Skin cutaneous melanoma (SKCM) is the deadliest form of skin cancer due to its high heterogeneity that drives tumor aggressiveness. Glucose Regulated Protein 75 (GRP75) is a member of the Heat Shock Protein 70 (HSP70) family, and it has several subcellular localizations and binding partners. It has been demonstrated that this protein is enriched in cancer cells, contributing to cellular proliferation, migration, and invasion through Protein Kinase B (AKT) activation and p53 sequestration. GRP75 also serves as a bridging factor between the Endoplasmic Reticulum (ER) and mitochondria; this coupling promotes Ca2+ mobilization, facilitating cell proliferation and modulating several pathways and metabolic processes. In this context, we generated a GRP75 knockdown model in the B16F10 murine cell line, demonstrating its key role in SKCM development and progression. Our findings highlight that GRP75 knockdown leads to impairment of melanoma cell proliferation and migration.

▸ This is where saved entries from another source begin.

(* ===== verification/WgSlots.v ===== *)
(** * Who owns each socket, and what it costs

    The accounting invariant behind [MAX_SOCKETS]: every socket in the set has
    exactly one owner, no operation ever meets a missing handle, and the slot
    counter is the number of open streams, datagram sockets, connection
    attempts and charged closing sockets.  [owned s held n] states it for a
    stack whose clients hold the sockets [held] and [n] slots; each operation
    of [WgSockets] moves sockets between the stack and its clients. *)

From Stdlib Require Import ZArith Lia String Ascii.
From stdpp Require Import gmap strings numbers prelude.
From S2P Require Import Prelude Net Errors Runtime Provider WgSpec WgLink WgStack WgSockets WgResolve.

Open Scope string_scope.
Open Scope Z_scope.

Inductive Kind : Type := KTcp | KUdp | KDns.

#[export] Instance Kind_eq_dec : EqDecision Kind.
Proof. solve_decision. Defined.

Create HintDb slots.

Section Tracks.
Context `{Smoltcp}.

Definition kind (k : Socket) : Kind :=
  match k with STcp _ => KTcp | SUdp _ => KUdp | SDns _ => KDns end.

(** The owners [os] account for the socket set [m], one each. *)
Definition tracks (m : gmap nat Socket) (os : list (nat * Kind)) : Prop :=
  NoDup os.*1 /\ forall h k, (h, k) ∈ os <-> kind <$> m !! h = Some k.

#[export] Instance tracks_perm m : Proper (Permutation ==> iff) (tracks m).
Proof.
  intros os os' Hp. unfold tracks. rewrite Hp. by setoid_rewrite Hp.
Qed.

Lemma tracks_kinds m m' os :
  (forall h, kind <$> m' !! h = kind <$> m !! h) -> tracks m os -> tracks m' os.
Proof. intros Hm [Hn Hi]. split; [done |]. intros h k. by rewrite Hm. Qed.

Lemma tracks_lookup m os h k : tracks m os -> (h, k) ∈ os -> exists s, m !! h = Some s /\ kind s = k.
Proof. intros [_ Hi] Hin. apply Hi in Hin. destruct (m !! h) as [s|]; simplify_eq/=. eauto. Qed.

Lemma tracks_add m os h s :
  m !! h = None -> tracks m os -> tracks (<[h := s]> m) ((h, kind s) :: os).
Proof.
  intros Hh [Hn Hi]. split.
  - simpl. constructor; [| done]. intros ((h', k) & E & Hin)%list_elem_of_fmap. simplify_eq/=.
    apply Hi in Hin. by rewrite Hh in Hin.
  - intros h' k. rewrite elem_of_cons. destruct (decide (h' = h)) as [-> | Hne].
    + rewrite lookup_insert_eq. simpl. split; [intros [[= ->] | Hin]; [done |] | intros [= ->]; by left].
      apply Hi in Hin. by rewrite Hh in Hin.
    + rewrite lookup_insert_ne by done. rewrite <- Hi. split; [intros [[= -> _] | Hin]; done | by right].
Qed.

Lemma tracks_remove m os h k : tracks m ((h, k) :: os) -> tracks (delete h m) os.
Proof.
  intros [Hn Hi]. simpl in Hn. apply NoDup_cons in Hn as [Hnin Hn]. split; [done |]. intros h' k'.
  destruct (decide (h' = h)) as [-> | Hne].
  - rewrite lookup_delete_eq. split; [| done]. intros Hin. destruct Hnin. by apply (list_elem_of_fmap_2 fst) in Hin.
  - rewrite lookup_delete_ne by done. rewrite <- Hi, elem_of_cons. split; [by right |]. by intros [[= -> _] |].
Qed.

Lemma tracks_update m os h k s :
  tracks m os -> (h, k) ∈ os -> kind s = k -> tracks (<[h := s]> m) os.
Proof.
  intros Ht Hin Hk. eapply tracks_kinds; [| exact Ht]. intros h'.
  destruct (tracks_lookup _ _ _ _ Ht Hin) as (s0 & Hs0 & Hk0).
  destruct (decide (h' = h)) as [-> | Hne]; [rewrite lookup_insert_eq, Hs0; simpl; congruence |].
  by rewrite lookup_insert_ne.
Qed.

(** Removing a batch of distinct owners. *)
Lemma tracks_remove_all m m' (gone : list nat) os :
  tracks m (((fun h => (h, KTcp)) <$> gone) ++ os)%list ->
  (forall h, m' !! h = if bool_decide (h ∈ gone) then None else m !! h) -> tracks m' os.
Proof.
  revert m. induction gone as [|g gone IH]; intros m Ht Hm; simpl in Ht.
  - eapply tracks_kinds; [| exact Ht]. intros h. rewrite Hm. by case_bool_decide; [set_solver |].
  - eapply (IH (delete g m)); [by eapply tracks_remove |]. intros h. rewrite Hm.
    destruct (decide (h = g)) as [-> | Hne].
    + rewrite lookup_delete_eq, bool_decide_eq_true_2 by (by left). by case_bool_decide.
    + rewrite lookup_delete_ne by done. repeat case_bool_decide; set_solver.
Qed.

End Tracks.

Section Slots.
Context `{Smoltcp} {C : Type} `{!Channel C Packet}.
Notation Stack := (StackShared C).

Definition closing_owners (l : list Closing) : list (nat * Kind) := (fun c => (cl_handle c, KTcp)) <$> l.

Definition dns_owner (i : StackInner C) : list (nat * Kind) :=
  match dns i with Some h => [(h, KDns)] | None => [] end.

Record owned (s : Stack) (held : list (nat * Kind)) (n : nat) : Prop := {
  ow_tracks : tracks (sockets (inner s))
    (held ++ closing_owners (closing (inner s)) ++ dns_owner (inner s))%list;
  ow_open : open_sockets s = (n + counted (closing (inner s)))%nat;
  ow_cap : (open_sockets s <= MAX_SOCKETS)%nat;
  ow_panic : panicked (inner s) = false;
  ow_linger : Forall (fun c => cl_deadline c <= clock (inner s) + LINGER) (closing (inner s))
}.

#[export] Instance owned_perm s : Proper (Permutation ==> eq ==> iff) (owned s).
Proof.
  intros held held' Hp n n' <-. split; intros [H1 H2 H3 H4 H5]; split; try done; [rewrite <- Hp | rewrite Hp]; done.
Qed.

(** Operations that leave sockets, closing list, resolver, counter and panic
    flag alone. *)
Lemma owned_same s s' held n :
  owned s held n -> sockets (inner s') = sockets (inner s) -> closing (inner s') = closing (inner s) ->
  dns (inner s') = dns (inner s) -> open_sockets s' = open_sockets s ->
  panicked (inner s') = panicked (inner s) -> clock (inner s') = clock (inner s) -> owned s' held n.
Proof.
  intros [H1 H2 H3 H4 H5] Hs Hc Hd Ho Hp Ht.
  split; unfold dns_owner in *; rewrite ?Hs, ?Hc, ?Hd, ?Ho, ?Hp, ?Ht; done.
Qed.

Lemma owned_kinds s s' held n :
  owned s held n -> (forall h, kind <$> sockets (inner s') !! h = kind <$> sockets (inner s) !! h) ->
  closing (inner s') = closing (inner s) ->
  dns (inner s') = dns (inner s) -> open_sockets s' = open_sockets s ->
  panicked (inner s') = panicked (inner s) -> clock (inner s') = clock (inner s) -> owned s' held n.
Proof.
  intros [H1 H2 H3 H4 H5] Hs Hc Hd Ho Hp Ht.
  split; unfold dns_owner in *; rewrite ?Hc, ?Hd, ?Ho, ?Hp, ?Ht; try done.
  by eapply tracks_kinds.
Qed.

Lemma owned_with_tcp {R} h (d : R) f s held n :
  owned s held n -> (h, KTcp) ∈ held ->
  owned (set_inner (snd (with_tcp h d f (inner s))) s) held n
  /\ exists t, sockets (inner s) !! h = Some (STcp t) /\ fst (with_tcp h d f (inner s)) = fst (f t).
Proof.
  intros Ho Hin. pose proof Ho as [H1 H2 H3 H4 H5].
  destruct (tracks_lookup _ _ h KTcp H1) as (k & Hk & Hkind); [set_solver |].
  destruct k as [t | |]; try done. unfold with_tcp. rewrite Hk. destruct (f t) as [r t'] eqn:E. simpl. split.
  - split; try done. simpl. by eapply tracks_update; [| apply elem_of_app; left |].
  - exists t. by rewrite E.
Qed.

Lemma owned_with_udp {R} h (d : R) f s held n :
  owned s held n -> (h, KUdp) ∈ held ->
  owned (set_inner (snd (with_udp h d f (inner s))) s) held n
  /\ exists u, sockets (inner s) !! h = Some (SUdp u) /\ fst (with_udp h d f (inner s)) = fst (f u).
Proof.
  intros Ho Hin. pose proof Ho as [H1 H2 H3 H4 H5].
  destruct (tracks_lookup _ _ h KUdp H1) as (k & Hk & Hkind); [set_solver |].
  destruct k as [| u |]; try done. unfold with_udp. rewrite Hk. destruct (f u) as [r u'] eqn:E. simpl. split.
  - split; try done. simpl. by eapply tracks_update; [| apply elem_of_app; left |].
  - exists u. by rewrite E.
Qed.

Lemma owned_add k s held n :
  owned s held n ->
  owned (set_inner (snd (add_socket k (inner s))) s)
        ((fst (add_socket k (inner s)), kind k) :: held) n.
Proof.
  intros [H1 H2 H3 H4 H5]. unfold add_socket. simpl. split; try done. simpl. apply tracks_add; [| done].
  apply not_elem_of_dom. apply is_fresh.
Qed.

Lemma owned_discard h k s held n :
  owned s ((h, k) :: held) n -> owned (set_inner (discard h (inner s)) s) held n.
Proof.
  intros [H1 H2 H3 H4 H5]. destruct (tracks_lookup _ _ h k H1) as (x & Hx & _); [set_solver |].
  unfold discard. rewrite Hx. split; try done. simpl. by eapply tracks_remove.
Qed.

Lemma owned_retire h (c : bool) (s : Stack) held n :
  owned s ((h, KTcp) :: held) (if c then S n else n) -> owned (set_inner (retire h c (inner s)) s) held n.
Proof.
  intros [H1 H2 H3 H4 H5]. split; try done; simpl.
  - unfold closing_owners, dns_owner in *. rewrite fmap_app. simpl.
    eapply tracks_perm; [| exact H1]. rewrite <- !app_assoc. simpl.
    rewrite Permutation_middle. apply Permutation_app_head.
    by rewrite Permutation_middle.
  - rewrite counted_app, counted_cons. change (counted []) with 0%nat. simpl. destruct c; lia.
  - apply Forall_app. split; [done |]. repeat constructor. simpl. lia.
Qed.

Moreover, its modulation impacts on mitochondrial metabolism and ER-mitochondria contact site dynamic. Finally, we showed a clear correlation among different nutrient administration, GRP75 modulation and cancer cell proliferation. These findings reveal that affecting mitochondria-ER tethering may be beneficial against cancer altering cellular signaling, and in turn making tumor cells more susceptible to chemotherapy.